GIVEN DATA:
(* ===== verification/Selectors.v ===== *)
(** * Selectors

    Model of the selectors of peers and subjects: requirements on labels
    ([src/pkg/policy/types/requirements.go]) and the selectors made of them
    ([src/pkg/policy/types/selector.go]). *)

From Stdlib Require Import Ascii.
From S2P Require Import Prelude Text Netip Labels.

Local Open Scope string_scope.

(** ** Requirements *)

(** [selection.Operator]. *)
Inductive Operator := DoesNotExist | Equals | DoubleEquals | In | NotEquals | NotIn | Exists | GreaterThan | LessThan.

#[export] Instance Operator_eq_dec : EqDecision Operator.
Proof. solve_decision. Defined.

Record Requirement := mkRequirement {
  r_key : Label;
  r_operator : Operator;
  r_values : gset string;
}.

Definition NewRequirement (key : string) (op : Operator) (values : list string) : Requirement :=
  mkRequirement (ParseSelectLabel key) op (list_to_set values).
Definition NewExistRequirement (lbl : Label) : Requirement := mkRequirement lbl Exists ∅.
Definition NewExceptRequirement (lbl : Label) : Requirement := mkRequirement lbl DoesNotExist ∅.
Definition NewEqualsRequirement (lbl : Label) : Requirement :=
  mkRequirement (mkLabel (lbl_Key lbl) "" (lbl_Source lbl) None) Equals {[ lbl_Value lbl ]}.

Definition HasValue (r : Requirement) (value : string) : bool := bool_decide (value ∈ r_values r).

(** [strconv.ParseInt] with base 10 and 64 bits. *)
Definition ParseInt (s : string) : option Z :=
  let '(neg, digits) :=
    match of_string s with
    | "+"%char :: d => (false, d)
    | "-"%char :: d => (true, d)
    | d => (false, d)
    end in
  if bool_decide (digits = []) then None
  else match decimal 0 digits with
       | None => None
       | Some n =>
           let n := if (neg : bool) then (- n)%Z else n in
           if (- 2 ^ 63 <=? n)%Z && (n <? 2 ^ 63)%Z then Some n else None
       end.

(** [MatchesRequirement] of labels that are looked up with [ls]. *)
Definition MatchesRequirement (r : Requirement) (ls : Label → string * bool) : bool :=
  let '(val, exists_) := ls (r_key r) in
  match r_operator r with
  | In | Equals | DoubleEquals => exists_ && HasValue r val
  | NotIn | NotEquals => negb exists_ || negb (HasValue r val)
  | Exists => exists_
  | DoesNotExist => negb exists_
  | GreaterThan | LessThan =>
      if negb exists_ then false
      else match ParseInt val with
           | None => false
           | Some lsValue =>
               match elements (r_values r) with
               | [v] =>
                   match ParseInt v with
                   | None => false
                   | Some rValue =>
                       bool_decide (r_operator r = GreaterThan) && (rValue <? lsValue)%Z ||
                       bool_decide (r_operator r = LessThan) && (lsValue <? rValue)%Z
                   end
               | _ => false
               end
           end
  end.

Definition MatchesRequirements (reqs : list Requirement) (ls : Label → string * bool) : bool :=
  forallb (λ r, MatchesRequirement r ls) reqs.

Section selectors.
Context {GR : GoRange} {GS : GoSort}.

(** [matchesEncodedRequirement]. *)
Definition matchesEncodedRequirement (r : Requirement) (ls : Labels) : bool :=
  let encodedValueExists :=
    existsb (λ val, (LookupLabel ls (EncodedCIDRGroupLabel (lbl_Key (r_key r)) val (lbl_Source (r_key r)))).2) (elements (r_values r)) in
  match r_operator r with
  | In | Equals | DoubleEquals => encodedValueExists
  | NotIn | NotEquals => negb encodedValueExists
  | Exists | DoesNotExist => MatchesRequirement r (LookupLabel ls)
  | _ => false
  end.

Definition matchesEncodedRequirements (reqs : list Requirement) (ls : Labels) : bool :=
  forallb (λ r, matchesEncodedRequirement r ls) reqs.

(** [Requirements.GetFirstK8sMatch]; the values in the order of an iteration. *)
Fixpoint GetFirstK8sMatch (reqs : list Requirement) (key : string) : list string * bool :=
  match reqs with
  | [] => ([], false)
  | r :: reqs =>
      if bool_decide (lbl_Source (r_key r) = LabelSourceK8s) && bool_decide (lbl_Key (r_key r) = key) then
        match r_operator r with
        | In | Equals | DoubleEquals => (range (r_values r), true)
        | _ => GetFirstK8sMatch reqs key
        end
      else GetFirstK8sMatch reqs key
  end.

(** The expressions of a Kubernetes label selector; [OpOther] is any other operator. *)
Inductive LabelSelectorOperator := OpIn | OpNotIn | OpExists | OpDoesNotExist | OpOther.

Record LabelSelectorRequirement := mkExpr {
  ex_Key : string;
  ex_Operator : LabelSelectorOperator;
  ex_Values : list string;
}.

Record slimLabelSelector := mkLabelSelector {
  MatchLabels : gmap string string;
  MatchExpressions : list LabelSelectorRequirement;
}.

Definition expr_operator (o : LabelSelectorOperator) : option Operator :=
  match o with
  | OpIn => Some In
  | OpNotIn => Some NotIn
  | OpExists => Some Exists
  | OpDoesNotExist => Some DoesNotExist
  | OpOther => None
  end.

Definition requirement_le (a b : Requirement) : Prop := String.le (GetExtendedKey (r_key a)) (GetExtendedKey (r_key b)).

#[export] Instance requirement_le_dec a b : Decision (requirement_le a b).
Proof. apply _. Defined.

Definition LabelSelectorToRequirements (ls : option slimLabelSelector) : list Requirement :=
  match ls with
  | None => []
  | Some ls =>
      sort_by requirement_le
        (omap (λ k, (λ v, NewRequirement k Equals [v]) <$> MatchLabels ls !! k) (range (dom (MatchLabels ls))) ++
         omap (λ e, (λ op, NewRequirement (ex_Key e) op (ex_Values e)) <$> expr_operator (ex_Operator e)) (MatchExpressions ls))%list
  end.

(** ** Selectors *)

Definition PodNamespaceLabel : string := "io.kubernetes.pod.namespace".
Definition podNamespaceLabel : Label := NewLabel PodNamespaceLabel "" LabelSourceK8s.

(** The concrete types of the interface [Selector]. *)
Inductive Selector :=
  | LabelSelector (key : string) (requirements : list Requirement) (namespaces : list string)
  | FQDNSelector (key : string) (label : Label)
  | CIDRSelector (key : string) (requirements : list Requirement) (encoded : bool).

(** [NewLabelSelector]; the key is that of the endpoint selector. *)
Definition NewLabelSelector (key : string) (ls : option slimLabelSelector) : Selector :=
  let requirements := LabelSelectorToRequirements ls in
  LabelSelector key requirements (GetFirstK8sMatch requirements PodNamespaceLabel).1.

Definition Selector_Key (s : Selector) : string :=
  match s with LabelSelector k _ _ => k | FQDNSelector k _ => k | CIDRSelector k _ _ => k end.

Definition Selector_IsWildcard (s : Selector) : bool :=
  match s with LabelSelector _ reqs _ => bool_decide (reqs = []) | _ => false end.

Definition SelectedNamespaces (s : Selector) : list string :=
  match s with LabelSelector _ _ ns => ns | _ => [] end.

(** The settings that the matching of CIDRs depends on. *)
Record SelectorConfig := mkSelectorConfig {
  PolicyCIDRMatchesNodes : bool;
  PolicyCIDRMatchesPods : bool;
  IPv4Enabled : bool;
  IPv6Enabled : bool;
}.

Definition hasCIDRLabel (lbls : Labels) (is4 : bool) : bool :=
  existsb (λ x, match lbl_cidr x.2 with Some p => bool_decide (Is4 (pfx_Addr p) = is4) | None => false end) (map_to_list lbls).

Definition matchesCIDRWildcard (c : SelectorConfig) (req : Requirement) (lbls : Labels) : bool :=
  let key := lbl_Key (r_key req) in
  if bool_decide (lbl_Source (r_key req) ≠ LabelSourceReserved) then false
  else IPv4Enabled c && (bool_decide (key = IDNameWorldIPv4) || bool_decide (key = IDNameWorld)) && hasCIDRLabel lbls true ||
       IPv6Enabled c && (bool_decide (key = IDNameWorldIPv6) || bool_decide (key = IDNameWorld)) && hasCIDRLabel lbls false.

Definition Selector_Matches (c : SelectorConfig) (s : Selector) (lbls : Labels) : bool :=
  match s with
  | LabelSelector _ reqs _ => MatchesRequirements reqs (LookupLabel lbls)
  | FQDNSelector _ label => HasLabel lbls label
  | CIDRSelector _ reqs encoded =>
      let isNode := HasHostLabel lbls || HasRemoteNodeLabel lbls in
      let allowed := HasWorldLabel lbls || isNode && PolicyCIDRMatchesNodes c || negb isNode && PolicyCIDRMatchesPods c in
      if negb allowed then false
      else if encoded then matchesEncodedRequirements reqs lbls
      else forallb (λ r, matchesCIDRWildcard c r lbls || MatchesRequirement r (LookupLabel lbls)) reqs
  end.

(** ** Namespaces *)

(** The namespace of an identity with the labels. *)
Definition namespace_of (lbls : Labels) : string := (LookupLabel lbls podNamespaceLabel).1.

(** Labels that match requirements have one of the values the requirements have for a key. *)
Lemma first_match_value reqs key ls : (GetFirstK8sMatch reqs key).2 = true → MatchesRequirements reqs ls = true →
  ∃ l, lbl_Source l = LabelSourceK8s ∧ lbl_Key l = key ∧ (ls l).2 = true ∧ (ls l).1 ∈ (GetFirstK8sMatch reqs key).1.
Proof.
  induction reqs as [|r reqs IH]; [done|]. cbn [GetFirstK8sMatch MatchesRequirements forallb]. intros Hf [Hr Hm]%andb_true_iff.
  destruct (bool_decide_reflect (lbl_Source (r_key r) = LabelSourceK8s)) as [Hs|]; [|by apply IH].
  destruct (bool_decide_reflect (lbl_Key (r_key r) = key)) as [Hk|]; [|by apply IH]. cbn [andb] in *.
  unfold MatchesRequirement in Hr. destruct (r_operator r); try (by apply IH).
  all: exists (r_key r); destruct (ls (r_key r)) as [val ex]; apply andb_true_iff in Hr as [-> Hv%bool_decide_eq_true];
    split_and!; try done; by apply elem_of_range.
Qed.

(** The lookup of a label that is not a CIDR goes by its source and its key. *)
Lemma LookupLabel_same lbls l l' : lbl_Source l = lbl_Source l' → lbl_Key l = lbl_Key l' → lbl_Source l ≠ LabelSourceCIDR →
  LookupLabel lbls l = LookupLabel lbls l'.
Proof.
  intros Hs Hk Hc. unfold LookupLabel. rewrite <- Hs, <- Hk, bool_decide_eq_true_2 by done.
  destruct (lbls !! lbl_Key l) as [x|]; [|done].
  assert (E : HasKey x l = HasKey x l'); [|by rewrite E].
  unfold HasKey, IsAnySource. rewrite <- Hs, <- Hk. rewrite (bool_decide_eq_false_2 (lbl_Source l = LabelSourceCIDR)) by done. done.
Qed.

(** Labels that match requirements with namespaces are of one of the namespaces. *)
Lemma requirements_namespace reqs lbls : (GetFirstK8sMatch reqs PodNamespaceLabel).1 ≠ [] →
  MatchesRequirements reqs (LookupLabel lbls) = true → namespace_of lbls ∈ (GetFirstK8sMatch reqs PodNamespaceLabel).1.
Proof.
  intros Hn Hm. assert (Hf : (GetFirstK8sMatch reqs PodNamespaceLabel).2 = true).
  { clear Hm. induction reqs as [|r reqs IH]; [done|]. revert Hn. cbn. destruct (_ && _); [|done]. by destruct (r_operator r). }
  destruct (first_match_value reqs PodNamespaceLabel (LookupLabel lbls) Hf Hm) as (l & Hs & Hk & _ & Hv).
  unfold namespace_of. rewrite (LookupLabel_same lbls podNamespaceLabel l); [done|by rewrite Hs|by rewrite Hk|done].
Qed.
End selectors.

BRIEF:
Reproduce word for word the material above, beginning with the line that contains "let '(val, exists_) := ls (r_key r) in" and ending with the line that contains "Some rValue =>".

ANSWER TO THIS TASK:
  let '(val, exists_) := ls (r_key r) in
  match r_operator r with
  | In | Equals | DoubleEquals => exists_ && HasValue r val
  | NotIn | NotEquals => negb exists_ || negb (HasValue r val)
  | Exists => exists_
  | DoesNotExist => negb exists_
  | GreaterThan | LessThan =>
      if negb exists_ then false
      else match ParseInt val with
           | None => false
           | Some lsValue =>
               match elements (r_values r) with
               | [v] =>
                   match ParseInt v with
                   | None => false
                   | Some rValue =>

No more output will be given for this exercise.